+++ Supplied records +++

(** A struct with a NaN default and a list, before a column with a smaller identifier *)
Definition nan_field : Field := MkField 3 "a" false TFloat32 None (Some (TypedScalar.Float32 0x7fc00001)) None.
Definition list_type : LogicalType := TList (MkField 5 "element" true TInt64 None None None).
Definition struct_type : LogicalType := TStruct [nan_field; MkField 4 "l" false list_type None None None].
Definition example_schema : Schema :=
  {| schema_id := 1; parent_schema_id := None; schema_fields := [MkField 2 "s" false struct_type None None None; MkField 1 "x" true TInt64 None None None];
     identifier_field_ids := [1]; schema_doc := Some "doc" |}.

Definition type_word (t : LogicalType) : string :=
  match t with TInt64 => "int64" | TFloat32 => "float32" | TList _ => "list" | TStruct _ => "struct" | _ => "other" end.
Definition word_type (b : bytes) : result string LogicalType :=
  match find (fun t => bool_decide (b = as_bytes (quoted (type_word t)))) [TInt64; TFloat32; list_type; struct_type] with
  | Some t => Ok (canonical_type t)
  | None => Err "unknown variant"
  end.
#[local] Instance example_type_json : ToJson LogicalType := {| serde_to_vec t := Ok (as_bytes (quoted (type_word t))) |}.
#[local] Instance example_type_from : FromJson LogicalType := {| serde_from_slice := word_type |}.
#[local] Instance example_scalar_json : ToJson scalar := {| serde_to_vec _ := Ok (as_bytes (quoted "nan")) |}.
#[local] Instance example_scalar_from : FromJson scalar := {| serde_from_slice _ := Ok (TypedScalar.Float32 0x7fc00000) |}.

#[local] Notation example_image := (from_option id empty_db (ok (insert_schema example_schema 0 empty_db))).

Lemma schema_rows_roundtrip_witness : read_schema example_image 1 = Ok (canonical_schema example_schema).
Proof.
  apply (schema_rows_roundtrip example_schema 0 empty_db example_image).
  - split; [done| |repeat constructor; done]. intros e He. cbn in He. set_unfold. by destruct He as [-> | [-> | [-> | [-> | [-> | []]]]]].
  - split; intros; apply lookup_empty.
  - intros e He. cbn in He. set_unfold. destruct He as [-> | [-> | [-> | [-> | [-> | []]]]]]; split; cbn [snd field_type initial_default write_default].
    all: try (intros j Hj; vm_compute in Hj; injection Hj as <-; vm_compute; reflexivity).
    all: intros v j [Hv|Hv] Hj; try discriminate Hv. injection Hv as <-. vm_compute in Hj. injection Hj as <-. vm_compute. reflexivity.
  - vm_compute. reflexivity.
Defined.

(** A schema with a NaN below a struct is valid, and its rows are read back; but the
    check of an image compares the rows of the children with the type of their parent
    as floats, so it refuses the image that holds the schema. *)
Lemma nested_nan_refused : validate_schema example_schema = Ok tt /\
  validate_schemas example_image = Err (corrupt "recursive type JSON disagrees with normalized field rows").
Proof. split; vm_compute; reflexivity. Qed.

+++

**What the task asks:** Extract all lines of the records above that include "true".

**Result of the exercise:**
Definition list_type : LogicalType := TList (MkField 5 "element" true TInt64 None None None).
  {| schema_id := 1; parent_schema_id := None; schema_fields := [MkField 2 "s" false struct_type None None None; MkField 1 "x" true TInt64 None None None];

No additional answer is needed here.